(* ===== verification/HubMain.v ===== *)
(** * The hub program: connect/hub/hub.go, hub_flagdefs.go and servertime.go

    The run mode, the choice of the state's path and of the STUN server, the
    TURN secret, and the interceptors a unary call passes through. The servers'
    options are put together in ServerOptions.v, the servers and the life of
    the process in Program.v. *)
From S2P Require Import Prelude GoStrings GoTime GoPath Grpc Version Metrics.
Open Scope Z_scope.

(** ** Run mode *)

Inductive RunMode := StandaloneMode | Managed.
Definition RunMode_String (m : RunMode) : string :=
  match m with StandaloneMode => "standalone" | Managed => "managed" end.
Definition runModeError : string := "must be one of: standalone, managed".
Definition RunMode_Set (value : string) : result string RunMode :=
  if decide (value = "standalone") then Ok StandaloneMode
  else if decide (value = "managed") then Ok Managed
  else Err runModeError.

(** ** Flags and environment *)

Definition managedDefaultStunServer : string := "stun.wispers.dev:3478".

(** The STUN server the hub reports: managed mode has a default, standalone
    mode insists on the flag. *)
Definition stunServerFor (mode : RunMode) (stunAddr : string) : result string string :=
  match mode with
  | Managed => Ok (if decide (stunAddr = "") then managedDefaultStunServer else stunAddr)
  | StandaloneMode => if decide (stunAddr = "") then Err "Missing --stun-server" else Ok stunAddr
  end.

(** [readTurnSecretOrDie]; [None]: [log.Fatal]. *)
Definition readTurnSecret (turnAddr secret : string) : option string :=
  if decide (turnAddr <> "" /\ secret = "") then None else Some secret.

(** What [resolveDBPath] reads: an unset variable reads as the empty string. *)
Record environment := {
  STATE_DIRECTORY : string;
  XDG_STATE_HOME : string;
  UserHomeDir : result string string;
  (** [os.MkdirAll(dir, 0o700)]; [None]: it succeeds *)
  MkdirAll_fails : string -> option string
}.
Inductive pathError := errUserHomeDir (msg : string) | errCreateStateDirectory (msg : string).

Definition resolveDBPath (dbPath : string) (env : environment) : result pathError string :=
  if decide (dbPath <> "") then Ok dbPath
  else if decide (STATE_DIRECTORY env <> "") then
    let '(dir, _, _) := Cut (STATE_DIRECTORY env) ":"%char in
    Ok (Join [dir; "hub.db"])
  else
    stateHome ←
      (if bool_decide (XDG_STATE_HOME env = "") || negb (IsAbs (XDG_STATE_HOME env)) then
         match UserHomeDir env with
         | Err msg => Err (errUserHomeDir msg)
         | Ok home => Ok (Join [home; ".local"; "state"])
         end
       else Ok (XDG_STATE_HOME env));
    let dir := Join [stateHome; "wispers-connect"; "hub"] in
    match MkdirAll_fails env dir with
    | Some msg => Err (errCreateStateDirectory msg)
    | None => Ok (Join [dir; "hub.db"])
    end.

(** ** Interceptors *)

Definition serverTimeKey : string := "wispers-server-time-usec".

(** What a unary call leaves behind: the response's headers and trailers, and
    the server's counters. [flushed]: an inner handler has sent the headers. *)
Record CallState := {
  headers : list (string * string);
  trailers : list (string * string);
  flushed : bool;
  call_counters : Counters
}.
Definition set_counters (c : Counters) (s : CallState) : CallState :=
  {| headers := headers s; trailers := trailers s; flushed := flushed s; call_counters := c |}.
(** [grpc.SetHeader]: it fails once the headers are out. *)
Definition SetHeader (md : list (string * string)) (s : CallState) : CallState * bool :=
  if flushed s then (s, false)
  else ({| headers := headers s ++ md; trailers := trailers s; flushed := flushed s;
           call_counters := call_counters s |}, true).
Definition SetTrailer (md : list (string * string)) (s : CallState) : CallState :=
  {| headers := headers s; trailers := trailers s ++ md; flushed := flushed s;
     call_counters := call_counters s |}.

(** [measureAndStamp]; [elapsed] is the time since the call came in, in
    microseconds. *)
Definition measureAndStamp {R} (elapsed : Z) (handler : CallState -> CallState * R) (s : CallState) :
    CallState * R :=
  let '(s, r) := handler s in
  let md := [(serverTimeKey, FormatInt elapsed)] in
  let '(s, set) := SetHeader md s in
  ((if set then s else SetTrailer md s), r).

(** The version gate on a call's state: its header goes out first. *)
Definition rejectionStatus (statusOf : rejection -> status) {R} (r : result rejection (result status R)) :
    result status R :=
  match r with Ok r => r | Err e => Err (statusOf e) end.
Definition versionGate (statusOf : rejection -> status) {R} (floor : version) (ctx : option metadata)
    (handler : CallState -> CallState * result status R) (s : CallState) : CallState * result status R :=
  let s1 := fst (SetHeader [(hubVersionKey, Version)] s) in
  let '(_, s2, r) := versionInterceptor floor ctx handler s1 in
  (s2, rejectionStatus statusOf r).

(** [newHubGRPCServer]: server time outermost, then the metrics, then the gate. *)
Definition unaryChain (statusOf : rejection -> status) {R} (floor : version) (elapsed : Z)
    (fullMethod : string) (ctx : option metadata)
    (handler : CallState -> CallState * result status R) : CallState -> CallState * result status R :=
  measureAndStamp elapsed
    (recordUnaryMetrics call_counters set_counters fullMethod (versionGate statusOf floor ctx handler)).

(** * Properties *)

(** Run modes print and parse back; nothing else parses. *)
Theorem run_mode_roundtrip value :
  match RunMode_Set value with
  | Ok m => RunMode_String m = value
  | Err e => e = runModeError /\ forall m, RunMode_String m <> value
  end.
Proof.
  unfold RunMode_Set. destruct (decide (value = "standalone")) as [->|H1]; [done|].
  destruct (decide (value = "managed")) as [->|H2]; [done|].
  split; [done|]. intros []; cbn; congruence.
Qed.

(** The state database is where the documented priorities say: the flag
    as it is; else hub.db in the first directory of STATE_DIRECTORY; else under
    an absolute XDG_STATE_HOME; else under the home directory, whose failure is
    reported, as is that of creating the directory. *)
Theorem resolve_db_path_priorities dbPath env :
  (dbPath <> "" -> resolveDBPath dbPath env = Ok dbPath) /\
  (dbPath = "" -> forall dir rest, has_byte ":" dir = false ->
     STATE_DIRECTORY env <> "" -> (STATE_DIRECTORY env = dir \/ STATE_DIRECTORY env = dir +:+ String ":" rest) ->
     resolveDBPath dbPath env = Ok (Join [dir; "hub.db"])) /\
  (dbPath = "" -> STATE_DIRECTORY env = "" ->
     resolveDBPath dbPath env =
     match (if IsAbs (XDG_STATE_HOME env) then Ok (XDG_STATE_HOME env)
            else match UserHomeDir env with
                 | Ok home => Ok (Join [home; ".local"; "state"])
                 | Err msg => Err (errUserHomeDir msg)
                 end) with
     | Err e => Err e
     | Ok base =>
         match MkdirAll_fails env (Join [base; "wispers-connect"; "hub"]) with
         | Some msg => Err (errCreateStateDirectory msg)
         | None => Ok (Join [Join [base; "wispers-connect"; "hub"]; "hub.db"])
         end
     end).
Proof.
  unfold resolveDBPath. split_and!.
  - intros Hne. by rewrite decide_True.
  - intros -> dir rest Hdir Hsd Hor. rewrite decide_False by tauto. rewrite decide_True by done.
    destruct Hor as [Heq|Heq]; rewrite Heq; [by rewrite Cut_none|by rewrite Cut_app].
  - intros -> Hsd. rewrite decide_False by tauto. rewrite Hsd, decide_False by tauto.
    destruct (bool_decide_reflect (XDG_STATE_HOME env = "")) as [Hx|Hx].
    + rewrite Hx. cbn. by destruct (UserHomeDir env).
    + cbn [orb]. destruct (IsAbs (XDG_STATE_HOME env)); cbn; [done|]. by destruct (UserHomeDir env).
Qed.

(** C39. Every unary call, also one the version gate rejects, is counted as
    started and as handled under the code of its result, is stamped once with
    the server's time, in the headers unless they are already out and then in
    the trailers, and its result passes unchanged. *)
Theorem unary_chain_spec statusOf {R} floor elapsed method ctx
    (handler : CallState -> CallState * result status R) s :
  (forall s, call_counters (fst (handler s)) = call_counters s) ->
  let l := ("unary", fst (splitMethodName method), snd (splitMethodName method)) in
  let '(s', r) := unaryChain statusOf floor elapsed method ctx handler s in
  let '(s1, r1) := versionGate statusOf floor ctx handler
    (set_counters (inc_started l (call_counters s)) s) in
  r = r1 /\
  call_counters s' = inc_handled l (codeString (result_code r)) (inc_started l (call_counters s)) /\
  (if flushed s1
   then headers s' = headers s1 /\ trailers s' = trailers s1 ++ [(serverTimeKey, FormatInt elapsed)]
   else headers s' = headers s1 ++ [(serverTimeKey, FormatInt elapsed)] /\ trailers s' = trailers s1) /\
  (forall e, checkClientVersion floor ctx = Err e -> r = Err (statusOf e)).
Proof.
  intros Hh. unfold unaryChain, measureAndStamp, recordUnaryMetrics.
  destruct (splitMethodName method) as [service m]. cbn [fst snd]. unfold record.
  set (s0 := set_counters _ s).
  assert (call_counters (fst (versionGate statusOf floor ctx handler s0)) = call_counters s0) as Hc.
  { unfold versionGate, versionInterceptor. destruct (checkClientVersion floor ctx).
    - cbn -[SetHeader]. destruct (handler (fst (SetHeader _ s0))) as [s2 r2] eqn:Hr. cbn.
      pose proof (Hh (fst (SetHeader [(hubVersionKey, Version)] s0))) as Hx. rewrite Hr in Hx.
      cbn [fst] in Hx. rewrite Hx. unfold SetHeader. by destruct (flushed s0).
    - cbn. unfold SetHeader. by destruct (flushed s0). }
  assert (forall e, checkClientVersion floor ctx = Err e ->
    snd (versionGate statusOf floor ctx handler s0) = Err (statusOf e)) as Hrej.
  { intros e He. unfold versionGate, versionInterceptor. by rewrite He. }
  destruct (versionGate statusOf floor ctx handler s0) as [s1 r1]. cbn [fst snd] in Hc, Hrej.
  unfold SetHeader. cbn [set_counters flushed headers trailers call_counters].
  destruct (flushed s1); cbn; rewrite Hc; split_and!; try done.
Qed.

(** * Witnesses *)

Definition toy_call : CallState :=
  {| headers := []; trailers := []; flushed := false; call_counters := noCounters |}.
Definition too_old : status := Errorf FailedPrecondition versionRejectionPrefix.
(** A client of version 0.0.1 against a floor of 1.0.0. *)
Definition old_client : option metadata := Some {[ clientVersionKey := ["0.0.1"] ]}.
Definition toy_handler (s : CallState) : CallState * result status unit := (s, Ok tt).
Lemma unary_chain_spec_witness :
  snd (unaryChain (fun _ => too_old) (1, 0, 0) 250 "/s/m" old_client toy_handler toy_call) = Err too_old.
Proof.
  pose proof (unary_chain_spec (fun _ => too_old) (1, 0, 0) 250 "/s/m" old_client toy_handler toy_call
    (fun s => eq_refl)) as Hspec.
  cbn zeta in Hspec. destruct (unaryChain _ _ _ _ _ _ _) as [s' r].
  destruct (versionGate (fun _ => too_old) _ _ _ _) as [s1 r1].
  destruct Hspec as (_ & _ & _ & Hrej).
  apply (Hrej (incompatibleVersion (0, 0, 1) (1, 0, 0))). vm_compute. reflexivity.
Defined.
===============
Nothing but the lines from the one containing "assert (call_counters (fst" through the end of the material should appear; please return them exactly.

  assert (call_counters (fst (versionGate statusOf floor ctx handler s0)) = call_counters s0) as Hc.
  { unfold versionGate, versionInterceptor. destruct (checkClientVersion floor ctx).
    - cbn -[SetHeader]. destruct (handler (fst (SetHeader _ s0))) as [s2 r2] eqn:Hr. cbn.
      pose proof (Hh (fst (SetHeader [(hubVersionKey, Version)] s0))) as Hx. rewrite Hr in Hx.
      cbn [fst] in Hx. rewrite Hx. unfold SetHeader. by destruct (flushed s0).
    - cbn. unfold SetHeader. by destruct (flushed s0). }
  assert (forall e, checkClientVersion floor ctx = Err e ->
    snd (versionGate statusOf floor ctx handler s0) = Err (statusOf e)) as Hrej.
  { intros e He. unfold versionGate, versionInterceptor. by rewrite He. }
  destruct (versionGate statusOf floor ctx handler s0) as [s1 r1]. cbn [fst snd] in Hc, Hrej.
  unfold SetHeader. cbn [set_counters flushed headers trailers call_counters].
  destruct (flushed s1); cbn; rewrite Hc; split_and!; try done.
Qed.

(** * Witnesses *)

Definition toy_call : CallState :=
  {| headers := []; trailers := []; flushed := false; call_counters := noCounters |}.
Definition too_old : status := Errorf FailedPrecondition versionRejectionPrefix.
(** A client of version 0.0.1 against a floor of 1.0.0. *)
Definition old_client : option metadata := Some {[ clientVersionKey := ["0.0.1"] ]}.
Definition toy_handler (s : CallState) : CallState * result status unit := (s, Ok tt).
Lemma unary_chain_spec_witness :
  snd (unaryChain (fun _ => too_old) (1, 0, 0) 250 "/s/m" old_client toy_handler toy_call) = Err too_old.
Proof.
  pose proof (unary_chain_spec (fun _ => too_old) (1, 0, 0) 250 "/s/m" old_client toy_handler toy_call
    (fun s => eq_refl)) as Hspec.
  cbn zeta in Hspec. destruct (unaryChain _ _ _ _ _ _ _) as [s' r].
  destruct (versionGate (fun _ => too_old) _ _ _ _) as [s1 r1].
  destruct Hspec as (_ & _ & _ & Hrej).
  apply (Hrej (incompatibleVersion (0, 0, 1) (1, 0, 0))). vm_compute. reflexivity.
Defined.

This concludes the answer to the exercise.